Weaver is set to once again work under Cameron’s direction in the upcoming three “Avatar” sequels.

The daughter of a TV executive and a former British actress, Weaver studied English Literature at Stanford and Acting at the Yale School of Drama, where she coincided with Meryl Streep.

Asked about why she decided to enter the acting profession, she said: “I had a very shallow reason, really; I thought it was fun. I didn’t know what else to do.”

“I couldn’t decide whether I wanted to be a marine biologist or a journalist, or this or that; and I thought, well, I’ll just be an actor for a while, and eventually I’ll play a role and I’ll go ‘Oh, that’s what I should be doing.’”

That moment, of course, never came, as Weaver has continued being a prominent star in Hollywood ever since “Alien” shattered the box office.

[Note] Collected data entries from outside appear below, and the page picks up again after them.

(** What the sections say, by title. *)
Definition info_report (v : Server) : list (bytes * list (bytes * Value)) :=
  let up := u64 (i_now v - i_start_ms v) / 1000 in
  let used := used_memory (i_ks v) in
  let s := i_saver v in
  let a := i_aof v in
  let r := i_rep v in
  let replica := replica_mode (cl (i_cron v)) in
  [(bs "Server", [txt "version" (bs "1.0.0"); num "uptime_seconds" up; num "uptime_minutes" (up / 60); num "uptime_hours" (up / 3600)]);
   (bs "Clients", [num "connected_clients" (connected_clients (i_net v)); num "total_connections" (total_connections (i_net v))]);
   (bs "Memory",
    [num "used_memory" used; txt "used_memory_human" (fixed2 (div_double (to_double used) (to_double 1048576)) ++ bs "M");
     num "used_memory_rss" (i_rss v);
     txt "mem_fragmentation_ratio" (fixed2 (if used =? 0 then S754_zero false else div_double (to_double (i_rss v)) (to_double used)));
     num "maxmemory" (maxmemory (mem (i_cfg v))); txt "maxmemory_policy" (maxmemory_policy_name (cfg_policy (mem (i_cfg v))));
     num "evicted_keys" (i_evicted v)]);
   (bs "Stats",
    [num "total_commands" (total_commands (i_srv v)); num "sync_full" (sync_full r); num "sync_partial_ok" (sync_partial_ok r);
     num "sync_partial_err" (sync_partial_err r)]);
   (bs "Keyspace",
    [num "keys_total" (get_keys_stats (i_ks v)).1; num "keys_with_ttl" (get_keys_stats (i_ks v)).2;
     num "keys_no_ttl" (u32 ((get_keys_stats (i_ks v)).1 - (get_keys_stats (i_ks v)).2))]);
   (bs "Persistence",
    [num "rdb_last_save_time" (last_save_ms s / 1000); num "rdb_changes_since_save" (since_save s); bit "rdb_last_save_ok" (last_save_ok s);
     num "rdb_last_save_size_bytes" (last_save_size s); bit "aof_enabled" (aof_enable r); num "aof_current_size" (current_size a);
     num "aof_base_size" (base_size a); bit "aof_pending_rewrite" (bool_decide (is_Some (AofFile.child a)));
     txt "aof_last_write_status" (if write_err a then bs "err" else bs "ok");
     txt "aof_last_bgrewrite_status" (if last_rewrite_ok a then bs "ok" else bs "err")]);
   (bs "Replication",
    [txt "role" (if replica then bs "slave" else bs "master")] ++
    (if replica then
       [txt "master_host" (master_host (i_cron v)); int "master_port" (master_port (i_cron v));
        txt "master_link_status" (if streaming (repl_state (cl (i_cron v))) then bs "up" else bs "down");
        int "master_last_io_seconds_ago" (last_io v)]
     else []) ++
    [txt "failover_state" (failover_name (fo_state (rest (i_srv v)))); txt "master_replid" (repl_id r); txt "master_replid2" (second_id r);
     int "second_repl_offset" (second_offset r); num "connected_slaves" (Z.of_nat (base.size (h_replicas (rest (i_srv v)))))] ++
    slave_fields v 0 (i_order v) ++
    [num "master_repl_offset" (master_repl_offset r); bit "repl_backlog_active" (bool_decide (repl_backlog r <> []));
     num "repl_backlog_size" (Z.of_nat (length (repl_backlog r))); num "repl_backlog_first_byte_offset" (repl_backlog_start_offset r)] ++
    (if negb replica then [num "min_slaves_good_slaves" (Z.of_nat (good_replicas (i_now v) (i_srv v)))] else []) ++
    [num "repl_backlog_histlen" (Z.of_nat (repl_backlog_histlen r))])].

“It’s a great job, because you work all over the world, you meet people from all over the world, and I do believe that what we do, being storytellers, is of service to people.”

“I feel that films are potentially very illuminating, transforming, at least an escape... and I consider it _ whatever its problems _ a great industry,” she declared.

This is the third time Weaver has been to San Sebastian. In 1979, she presented “Alien” and, exactly two decades later, Scott Elliott’s adaptation of the Jane Hamilton novel “A Map of the World.”